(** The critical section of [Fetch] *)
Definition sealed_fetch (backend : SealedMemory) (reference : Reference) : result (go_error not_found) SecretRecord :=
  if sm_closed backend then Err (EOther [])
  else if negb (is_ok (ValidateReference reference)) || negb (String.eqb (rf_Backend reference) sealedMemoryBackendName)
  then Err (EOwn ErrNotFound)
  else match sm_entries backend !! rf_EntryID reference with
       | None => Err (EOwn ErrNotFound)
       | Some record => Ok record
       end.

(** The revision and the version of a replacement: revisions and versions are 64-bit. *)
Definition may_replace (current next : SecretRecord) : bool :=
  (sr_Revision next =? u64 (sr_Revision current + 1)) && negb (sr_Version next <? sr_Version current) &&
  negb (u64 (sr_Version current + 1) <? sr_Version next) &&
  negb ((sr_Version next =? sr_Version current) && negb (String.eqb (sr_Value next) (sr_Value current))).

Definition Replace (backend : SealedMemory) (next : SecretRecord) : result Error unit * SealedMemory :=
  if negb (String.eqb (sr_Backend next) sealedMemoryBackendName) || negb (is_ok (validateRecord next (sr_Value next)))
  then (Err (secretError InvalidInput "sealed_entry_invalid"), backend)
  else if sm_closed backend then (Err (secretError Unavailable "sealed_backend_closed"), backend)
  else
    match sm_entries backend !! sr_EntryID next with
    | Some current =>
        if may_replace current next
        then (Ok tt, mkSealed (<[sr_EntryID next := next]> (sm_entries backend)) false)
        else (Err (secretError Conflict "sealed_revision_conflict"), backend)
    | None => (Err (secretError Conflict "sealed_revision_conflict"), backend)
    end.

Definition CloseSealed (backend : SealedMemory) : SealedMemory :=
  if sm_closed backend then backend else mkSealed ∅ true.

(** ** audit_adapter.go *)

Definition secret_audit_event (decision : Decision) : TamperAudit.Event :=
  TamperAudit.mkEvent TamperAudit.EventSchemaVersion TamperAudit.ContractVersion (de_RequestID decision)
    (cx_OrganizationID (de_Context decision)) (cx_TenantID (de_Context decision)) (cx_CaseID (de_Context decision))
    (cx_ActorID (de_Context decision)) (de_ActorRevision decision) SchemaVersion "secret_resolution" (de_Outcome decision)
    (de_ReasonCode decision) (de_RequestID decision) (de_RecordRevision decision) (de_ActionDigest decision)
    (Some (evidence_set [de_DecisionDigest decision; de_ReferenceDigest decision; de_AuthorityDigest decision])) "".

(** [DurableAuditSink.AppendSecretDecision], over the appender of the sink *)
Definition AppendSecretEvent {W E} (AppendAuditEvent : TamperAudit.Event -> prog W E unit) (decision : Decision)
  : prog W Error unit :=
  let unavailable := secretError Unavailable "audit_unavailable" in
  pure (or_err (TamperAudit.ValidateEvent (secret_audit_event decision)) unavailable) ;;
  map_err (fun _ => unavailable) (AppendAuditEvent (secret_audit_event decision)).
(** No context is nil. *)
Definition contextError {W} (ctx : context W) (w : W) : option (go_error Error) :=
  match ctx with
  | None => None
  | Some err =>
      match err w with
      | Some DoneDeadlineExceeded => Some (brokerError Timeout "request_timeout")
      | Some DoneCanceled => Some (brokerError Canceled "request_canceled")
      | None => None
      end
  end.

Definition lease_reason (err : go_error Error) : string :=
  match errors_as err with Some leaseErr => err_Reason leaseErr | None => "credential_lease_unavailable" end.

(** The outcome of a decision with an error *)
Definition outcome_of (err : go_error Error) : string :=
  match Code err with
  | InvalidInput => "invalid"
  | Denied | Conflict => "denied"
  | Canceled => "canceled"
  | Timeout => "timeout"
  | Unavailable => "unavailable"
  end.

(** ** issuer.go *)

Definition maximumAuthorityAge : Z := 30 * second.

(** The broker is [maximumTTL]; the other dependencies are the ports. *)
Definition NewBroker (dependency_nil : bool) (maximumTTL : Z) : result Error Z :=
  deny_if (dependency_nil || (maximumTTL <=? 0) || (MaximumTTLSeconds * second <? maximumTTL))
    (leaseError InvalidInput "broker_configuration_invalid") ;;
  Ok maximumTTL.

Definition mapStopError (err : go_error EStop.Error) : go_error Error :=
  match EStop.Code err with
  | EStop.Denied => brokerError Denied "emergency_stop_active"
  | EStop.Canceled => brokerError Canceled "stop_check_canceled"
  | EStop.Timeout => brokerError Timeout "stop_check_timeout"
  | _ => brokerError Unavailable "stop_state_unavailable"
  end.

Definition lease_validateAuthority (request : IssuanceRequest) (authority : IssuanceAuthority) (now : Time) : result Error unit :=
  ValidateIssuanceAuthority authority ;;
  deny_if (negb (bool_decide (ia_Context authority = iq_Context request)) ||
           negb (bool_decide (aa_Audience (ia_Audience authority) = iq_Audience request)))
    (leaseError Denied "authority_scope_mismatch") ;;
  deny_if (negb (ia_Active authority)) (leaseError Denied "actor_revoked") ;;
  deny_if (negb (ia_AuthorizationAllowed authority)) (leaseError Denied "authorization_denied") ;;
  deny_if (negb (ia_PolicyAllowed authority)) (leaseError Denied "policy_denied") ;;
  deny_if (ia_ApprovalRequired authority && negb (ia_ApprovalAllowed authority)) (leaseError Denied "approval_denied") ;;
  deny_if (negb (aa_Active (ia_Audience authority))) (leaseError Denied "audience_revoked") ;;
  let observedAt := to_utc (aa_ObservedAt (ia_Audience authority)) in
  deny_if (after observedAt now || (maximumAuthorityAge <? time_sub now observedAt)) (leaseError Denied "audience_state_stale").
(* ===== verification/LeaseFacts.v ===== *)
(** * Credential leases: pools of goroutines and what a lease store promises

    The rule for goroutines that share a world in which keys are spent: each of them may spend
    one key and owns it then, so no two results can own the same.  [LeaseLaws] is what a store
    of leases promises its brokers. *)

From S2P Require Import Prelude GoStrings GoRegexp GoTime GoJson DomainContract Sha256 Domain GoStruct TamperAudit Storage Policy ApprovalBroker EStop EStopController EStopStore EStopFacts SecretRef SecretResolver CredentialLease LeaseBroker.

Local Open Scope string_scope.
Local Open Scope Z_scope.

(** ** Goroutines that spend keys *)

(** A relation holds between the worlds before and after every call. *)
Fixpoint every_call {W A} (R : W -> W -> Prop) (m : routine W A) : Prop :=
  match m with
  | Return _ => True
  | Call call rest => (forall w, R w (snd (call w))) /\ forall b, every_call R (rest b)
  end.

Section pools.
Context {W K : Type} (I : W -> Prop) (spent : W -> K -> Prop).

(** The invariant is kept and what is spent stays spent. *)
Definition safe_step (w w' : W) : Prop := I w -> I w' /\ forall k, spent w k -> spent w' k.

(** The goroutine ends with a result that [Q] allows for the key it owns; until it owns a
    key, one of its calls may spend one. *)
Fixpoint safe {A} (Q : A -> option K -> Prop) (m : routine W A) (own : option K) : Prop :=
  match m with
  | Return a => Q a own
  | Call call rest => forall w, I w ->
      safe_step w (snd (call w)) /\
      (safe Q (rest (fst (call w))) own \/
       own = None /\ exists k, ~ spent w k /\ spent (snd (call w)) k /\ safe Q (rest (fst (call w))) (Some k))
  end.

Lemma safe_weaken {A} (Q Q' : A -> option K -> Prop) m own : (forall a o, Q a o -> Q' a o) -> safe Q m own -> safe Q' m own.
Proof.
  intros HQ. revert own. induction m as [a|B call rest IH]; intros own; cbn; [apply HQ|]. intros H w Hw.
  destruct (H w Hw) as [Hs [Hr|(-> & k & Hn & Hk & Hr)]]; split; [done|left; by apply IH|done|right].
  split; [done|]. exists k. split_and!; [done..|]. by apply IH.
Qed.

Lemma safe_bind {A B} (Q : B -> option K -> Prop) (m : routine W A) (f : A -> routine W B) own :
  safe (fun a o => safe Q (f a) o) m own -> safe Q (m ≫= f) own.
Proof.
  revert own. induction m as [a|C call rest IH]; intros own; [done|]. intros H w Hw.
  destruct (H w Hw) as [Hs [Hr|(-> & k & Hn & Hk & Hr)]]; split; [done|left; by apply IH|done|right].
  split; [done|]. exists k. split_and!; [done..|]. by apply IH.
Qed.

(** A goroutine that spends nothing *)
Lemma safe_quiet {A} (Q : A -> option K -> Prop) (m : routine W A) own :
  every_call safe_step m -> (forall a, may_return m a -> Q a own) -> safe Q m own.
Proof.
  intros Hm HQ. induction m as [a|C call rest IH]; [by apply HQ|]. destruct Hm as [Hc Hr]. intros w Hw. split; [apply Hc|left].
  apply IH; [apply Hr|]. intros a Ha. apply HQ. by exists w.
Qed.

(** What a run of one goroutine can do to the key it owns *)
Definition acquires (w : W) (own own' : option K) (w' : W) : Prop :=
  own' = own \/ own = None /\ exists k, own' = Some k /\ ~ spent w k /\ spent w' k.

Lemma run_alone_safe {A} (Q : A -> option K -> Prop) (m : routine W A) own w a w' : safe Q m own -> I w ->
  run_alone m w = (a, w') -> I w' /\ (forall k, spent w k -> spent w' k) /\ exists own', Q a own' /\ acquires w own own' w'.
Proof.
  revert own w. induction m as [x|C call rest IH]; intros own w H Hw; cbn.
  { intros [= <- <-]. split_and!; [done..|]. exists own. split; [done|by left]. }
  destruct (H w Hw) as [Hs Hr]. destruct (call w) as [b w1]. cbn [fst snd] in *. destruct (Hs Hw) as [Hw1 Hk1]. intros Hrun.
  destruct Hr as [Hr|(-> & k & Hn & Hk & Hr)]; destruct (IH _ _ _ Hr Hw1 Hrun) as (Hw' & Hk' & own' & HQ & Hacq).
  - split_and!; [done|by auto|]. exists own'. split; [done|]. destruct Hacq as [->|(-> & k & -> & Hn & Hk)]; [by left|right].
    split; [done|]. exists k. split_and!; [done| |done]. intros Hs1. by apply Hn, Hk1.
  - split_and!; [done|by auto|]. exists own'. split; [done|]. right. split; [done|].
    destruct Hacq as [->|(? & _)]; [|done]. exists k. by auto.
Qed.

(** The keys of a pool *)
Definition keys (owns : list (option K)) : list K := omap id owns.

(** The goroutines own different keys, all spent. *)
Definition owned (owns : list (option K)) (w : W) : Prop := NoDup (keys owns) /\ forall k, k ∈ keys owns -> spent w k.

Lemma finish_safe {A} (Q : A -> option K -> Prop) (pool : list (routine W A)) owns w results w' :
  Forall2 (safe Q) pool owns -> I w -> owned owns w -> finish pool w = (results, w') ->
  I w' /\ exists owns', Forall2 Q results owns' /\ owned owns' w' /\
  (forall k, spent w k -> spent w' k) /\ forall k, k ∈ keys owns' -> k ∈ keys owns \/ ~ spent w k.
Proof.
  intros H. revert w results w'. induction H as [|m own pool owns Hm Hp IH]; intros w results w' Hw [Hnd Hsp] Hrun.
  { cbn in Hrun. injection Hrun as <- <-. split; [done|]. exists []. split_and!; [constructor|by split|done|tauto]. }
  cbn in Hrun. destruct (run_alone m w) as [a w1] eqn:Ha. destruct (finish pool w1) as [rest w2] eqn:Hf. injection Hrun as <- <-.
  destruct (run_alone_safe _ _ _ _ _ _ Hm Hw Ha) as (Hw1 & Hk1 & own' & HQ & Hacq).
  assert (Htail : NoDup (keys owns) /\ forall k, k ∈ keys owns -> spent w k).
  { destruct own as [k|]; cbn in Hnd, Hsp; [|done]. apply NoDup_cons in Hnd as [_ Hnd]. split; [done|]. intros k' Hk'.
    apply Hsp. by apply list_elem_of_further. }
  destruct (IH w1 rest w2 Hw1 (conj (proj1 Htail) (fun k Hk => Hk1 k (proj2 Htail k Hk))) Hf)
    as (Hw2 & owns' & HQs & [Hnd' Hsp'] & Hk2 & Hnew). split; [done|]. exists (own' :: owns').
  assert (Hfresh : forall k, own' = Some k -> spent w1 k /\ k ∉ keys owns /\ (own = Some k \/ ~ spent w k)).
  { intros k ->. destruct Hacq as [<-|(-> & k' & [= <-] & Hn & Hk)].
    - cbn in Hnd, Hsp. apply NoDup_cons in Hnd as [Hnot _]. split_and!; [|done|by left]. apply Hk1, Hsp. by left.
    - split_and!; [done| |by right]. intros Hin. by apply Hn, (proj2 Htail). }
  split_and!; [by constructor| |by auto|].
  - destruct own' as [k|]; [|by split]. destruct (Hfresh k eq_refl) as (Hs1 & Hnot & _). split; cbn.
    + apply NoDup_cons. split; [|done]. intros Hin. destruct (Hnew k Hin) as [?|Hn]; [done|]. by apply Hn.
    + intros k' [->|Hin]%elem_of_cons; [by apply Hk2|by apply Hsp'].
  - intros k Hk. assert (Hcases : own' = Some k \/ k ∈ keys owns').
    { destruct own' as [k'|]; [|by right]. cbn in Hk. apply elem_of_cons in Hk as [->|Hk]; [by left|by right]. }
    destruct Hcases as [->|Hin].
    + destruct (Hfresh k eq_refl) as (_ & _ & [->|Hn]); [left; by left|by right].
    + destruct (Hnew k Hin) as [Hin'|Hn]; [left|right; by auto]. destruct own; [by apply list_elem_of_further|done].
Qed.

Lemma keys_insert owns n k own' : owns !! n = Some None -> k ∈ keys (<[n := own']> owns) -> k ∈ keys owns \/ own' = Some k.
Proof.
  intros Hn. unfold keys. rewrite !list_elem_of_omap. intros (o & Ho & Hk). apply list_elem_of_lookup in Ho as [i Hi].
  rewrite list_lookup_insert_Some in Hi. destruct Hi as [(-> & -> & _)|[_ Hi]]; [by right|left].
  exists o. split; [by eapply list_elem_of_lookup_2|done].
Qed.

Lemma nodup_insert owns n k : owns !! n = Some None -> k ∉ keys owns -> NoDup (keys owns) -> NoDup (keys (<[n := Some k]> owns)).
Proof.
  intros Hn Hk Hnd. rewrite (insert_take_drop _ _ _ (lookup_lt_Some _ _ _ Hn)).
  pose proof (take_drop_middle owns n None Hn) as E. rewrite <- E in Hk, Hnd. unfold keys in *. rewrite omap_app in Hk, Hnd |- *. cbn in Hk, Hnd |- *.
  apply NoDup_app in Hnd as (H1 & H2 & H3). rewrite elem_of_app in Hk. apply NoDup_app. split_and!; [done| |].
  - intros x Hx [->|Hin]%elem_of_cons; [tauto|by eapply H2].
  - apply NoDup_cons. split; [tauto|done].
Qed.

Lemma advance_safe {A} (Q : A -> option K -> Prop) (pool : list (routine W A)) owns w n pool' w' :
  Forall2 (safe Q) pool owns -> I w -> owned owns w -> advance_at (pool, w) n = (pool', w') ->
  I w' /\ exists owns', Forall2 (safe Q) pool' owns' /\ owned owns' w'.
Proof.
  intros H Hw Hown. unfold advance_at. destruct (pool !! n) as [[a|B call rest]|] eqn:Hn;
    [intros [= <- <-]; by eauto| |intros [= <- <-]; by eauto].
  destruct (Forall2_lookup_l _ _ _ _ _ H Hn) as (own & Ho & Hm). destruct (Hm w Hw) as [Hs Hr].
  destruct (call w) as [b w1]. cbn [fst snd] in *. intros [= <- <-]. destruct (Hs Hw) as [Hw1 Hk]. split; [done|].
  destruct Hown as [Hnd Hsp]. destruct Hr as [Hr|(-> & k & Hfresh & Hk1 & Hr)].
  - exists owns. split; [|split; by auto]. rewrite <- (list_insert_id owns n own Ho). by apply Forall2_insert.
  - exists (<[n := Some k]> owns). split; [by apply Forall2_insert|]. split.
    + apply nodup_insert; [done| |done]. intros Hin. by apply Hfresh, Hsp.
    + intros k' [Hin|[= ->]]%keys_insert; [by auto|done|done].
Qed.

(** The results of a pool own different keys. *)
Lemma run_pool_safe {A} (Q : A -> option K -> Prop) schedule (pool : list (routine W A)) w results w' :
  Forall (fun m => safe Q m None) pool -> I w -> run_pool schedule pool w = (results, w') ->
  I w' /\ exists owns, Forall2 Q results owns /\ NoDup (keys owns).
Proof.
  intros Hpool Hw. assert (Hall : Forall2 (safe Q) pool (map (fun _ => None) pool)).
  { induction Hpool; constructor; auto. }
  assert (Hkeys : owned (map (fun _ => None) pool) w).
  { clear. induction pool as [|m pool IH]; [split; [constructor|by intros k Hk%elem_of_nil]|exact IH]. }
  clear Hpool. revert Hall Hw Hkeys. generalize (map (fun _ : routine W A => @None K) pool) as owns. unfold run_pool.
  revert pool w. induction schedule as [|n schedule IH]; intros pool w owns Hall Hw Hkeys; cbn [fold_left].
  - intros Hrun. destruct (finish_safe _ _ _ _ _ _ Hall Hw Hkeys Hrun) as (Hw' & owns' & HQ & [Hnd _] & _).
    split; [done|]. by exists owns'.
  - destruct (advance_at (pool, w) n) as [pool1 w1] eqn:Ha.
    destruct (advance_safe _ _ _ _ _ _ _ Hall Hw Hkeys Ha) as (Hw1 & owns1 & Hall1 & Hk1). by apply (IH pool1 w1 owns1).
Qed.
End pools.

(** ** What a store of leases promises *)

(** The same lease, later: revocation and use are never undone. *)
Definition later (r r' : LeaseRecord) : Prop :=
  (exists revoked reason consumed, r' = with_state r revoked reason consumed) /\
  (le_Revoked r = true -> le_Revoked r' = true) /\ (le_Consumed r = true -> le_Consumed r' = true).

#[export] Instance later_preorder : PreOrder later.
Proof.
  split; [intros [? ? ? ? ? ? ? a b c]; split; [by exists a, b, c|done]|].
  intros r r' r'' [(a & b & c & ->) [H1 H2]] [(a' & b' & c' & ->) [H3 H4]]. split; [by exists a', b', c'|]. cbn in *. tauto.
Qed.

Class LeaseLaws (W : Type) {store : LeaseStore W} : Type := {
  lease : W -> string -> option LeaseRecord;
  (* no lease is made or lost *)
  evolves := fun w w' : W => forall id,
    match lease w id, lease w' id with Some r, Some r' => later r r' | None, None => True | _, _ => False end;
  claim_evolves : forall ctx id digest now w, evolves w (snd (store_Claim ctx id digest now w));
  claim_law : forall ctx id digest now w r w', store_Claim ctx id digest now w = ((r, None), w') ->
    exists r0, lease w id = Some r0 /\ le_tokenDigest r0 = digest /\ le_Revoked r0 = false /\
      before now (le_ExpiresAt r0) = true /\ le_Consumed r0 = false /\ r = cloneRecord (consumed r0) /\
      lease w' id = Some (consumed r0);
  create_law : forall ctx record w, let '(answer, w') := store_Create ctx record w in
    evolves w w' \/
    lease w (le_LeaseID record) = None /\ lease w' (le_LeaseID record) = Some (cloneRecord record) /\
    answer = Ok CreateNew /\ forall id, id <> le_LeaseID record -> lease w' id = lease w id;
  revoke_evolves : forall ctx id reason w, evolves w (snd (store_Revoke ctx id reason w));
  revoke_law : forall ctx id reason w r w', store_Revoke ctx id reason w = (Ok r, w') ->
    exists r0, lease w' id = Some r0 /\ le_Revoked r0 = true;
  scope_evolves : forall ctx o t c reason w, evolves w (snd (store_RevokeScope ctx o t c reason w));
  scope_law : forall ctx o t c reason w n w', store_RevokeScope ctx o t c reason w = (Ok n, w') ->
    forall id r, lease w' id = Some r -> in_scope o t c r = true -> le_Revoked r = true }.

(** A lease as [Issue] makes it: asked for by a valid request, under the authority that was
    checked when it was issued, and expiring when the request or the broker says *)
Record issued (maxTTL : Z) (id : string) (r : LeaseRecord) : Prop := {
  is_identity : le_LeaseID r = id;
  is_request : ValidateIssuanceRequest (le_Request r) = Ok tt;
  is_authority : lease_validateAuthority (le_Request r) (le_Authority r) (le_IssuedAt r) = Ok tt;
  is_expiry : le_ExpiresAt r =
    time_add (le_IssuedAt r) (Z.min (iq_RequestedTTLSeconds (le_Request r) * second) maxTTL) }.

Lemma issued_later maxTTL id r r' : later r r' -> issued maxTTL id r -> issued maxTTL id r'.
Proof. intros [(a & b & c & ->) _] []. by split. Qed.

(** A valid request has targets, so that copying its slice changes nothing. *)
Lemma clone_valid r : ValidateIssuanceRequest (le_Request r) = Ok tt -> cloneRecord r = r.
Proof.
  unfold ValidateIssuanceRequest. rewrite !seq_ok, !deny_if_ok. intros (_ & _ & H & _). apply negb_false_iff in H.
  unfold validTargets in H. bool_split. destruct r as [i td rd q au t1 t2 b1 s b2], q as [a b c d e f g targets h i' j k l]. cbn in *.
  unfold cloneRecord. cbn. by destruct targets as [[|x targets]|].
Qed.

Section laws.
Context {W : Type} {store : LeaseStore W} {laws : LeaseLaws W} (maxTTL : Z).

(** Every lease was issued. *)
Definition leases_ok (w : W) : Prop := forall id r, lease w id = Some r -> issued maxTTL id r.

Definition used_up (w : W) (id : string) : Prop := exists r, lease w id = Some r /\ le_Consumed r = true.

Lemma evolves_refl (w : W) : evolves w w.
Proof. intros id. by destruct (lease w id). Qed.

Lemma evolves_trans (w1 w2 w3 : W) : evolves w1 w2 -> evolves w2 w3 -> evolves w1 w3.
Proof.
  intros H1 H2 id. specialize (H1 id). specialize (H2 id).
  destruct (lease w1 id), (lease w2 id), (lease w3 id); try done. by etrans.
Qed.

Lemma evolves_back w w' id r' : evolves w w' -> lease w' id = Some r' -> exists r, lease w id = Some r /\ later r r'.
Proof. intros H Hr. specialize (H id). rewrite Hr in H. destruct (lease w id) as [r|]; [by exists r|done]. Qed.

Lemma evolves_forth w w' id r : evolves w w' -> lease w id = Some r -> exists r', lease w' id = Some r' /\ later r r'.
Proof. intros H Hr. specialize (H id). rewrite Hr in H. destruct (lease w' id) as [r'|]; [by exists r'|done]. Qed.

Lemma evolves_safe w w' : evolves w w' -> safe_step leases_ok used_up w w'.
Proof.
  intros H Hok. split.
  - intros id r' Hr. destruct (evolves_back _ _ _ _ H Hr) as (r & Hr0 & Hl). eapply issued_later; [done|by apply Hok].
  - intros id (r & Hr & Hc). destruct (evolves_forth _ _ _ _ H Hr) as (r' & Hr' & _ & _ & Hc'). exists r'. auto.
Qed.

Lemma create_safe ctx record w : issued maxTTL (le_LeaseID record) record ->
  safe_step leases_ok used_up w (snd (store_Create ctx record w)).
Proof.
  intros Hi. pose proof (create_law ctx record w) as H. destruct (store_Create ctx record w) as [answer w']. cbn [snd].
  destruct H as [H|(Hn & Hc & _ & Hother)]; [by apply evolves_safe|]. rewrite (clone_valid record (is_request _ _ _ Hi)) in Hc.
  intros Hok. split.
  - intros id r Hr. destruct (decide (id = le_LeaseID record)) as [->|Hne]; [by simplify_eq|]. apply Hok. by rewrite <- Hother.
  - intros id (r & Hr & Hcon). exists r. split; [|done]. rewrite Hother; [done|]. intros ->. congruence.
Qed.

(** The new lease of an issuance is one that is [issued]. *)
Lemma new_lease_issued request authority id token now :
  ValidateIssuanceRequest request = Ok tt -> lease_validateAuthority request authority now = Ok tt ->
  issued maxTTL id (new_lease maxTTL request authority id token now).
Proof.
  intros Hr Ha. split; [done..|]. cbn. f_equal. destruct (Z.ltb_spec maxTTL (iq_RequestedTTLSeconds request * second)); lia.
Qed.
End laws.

• • • • •

**The task**
Of all the entries above, repeat only the lines from the line that has "exists r0, lease w'" to the line that has "Lemma issued_later maxTTL", both lines included, exactly.

**Solved exercise**
    exists r0, lease w' id = Some r0 /\ le_Revoked r0 = true;
  scope_evolves : forall ctx o t c reason w, evolves w (snd (store_RevokeScope ctx o t c reason w));
  scope_law : forall ctx o t c reason w n w', store_RevokeScope ctx o t c reason w = (Ok n, w') ->
    forall id r, lease w' id = Some r -> in_scope o t c r = true -> le_Revoked r = true }.

(** A lease as [Issue] makes it: asked for by a valid request, under the authority that was
    checked when it was issued, and expiring when the request or the broker says *)
Record issued (maxTTL : Z) (id : string) (r : LeaseRecord) : Prop := {
  is_identity : le_LeaseID r = id;
  is_request : ValidateIssuanceRequest (le_Request r) = Ok tt;
  is_authority : lease_validateAuthority (le_Request r) (le_Authority r) (le_IssuedAt r) = Ok tt;
  is_expiry : le_ExpiresAt r =
    time_add (le_IssuedAt r) (Z.min (iq_RequestedTTLSeconds (le_Request r) * second) maxTTL) }.

Lemma issued_later maxTTL id r r' : later r r' -> issued maxTTL id r -> issued maxTTL id r'.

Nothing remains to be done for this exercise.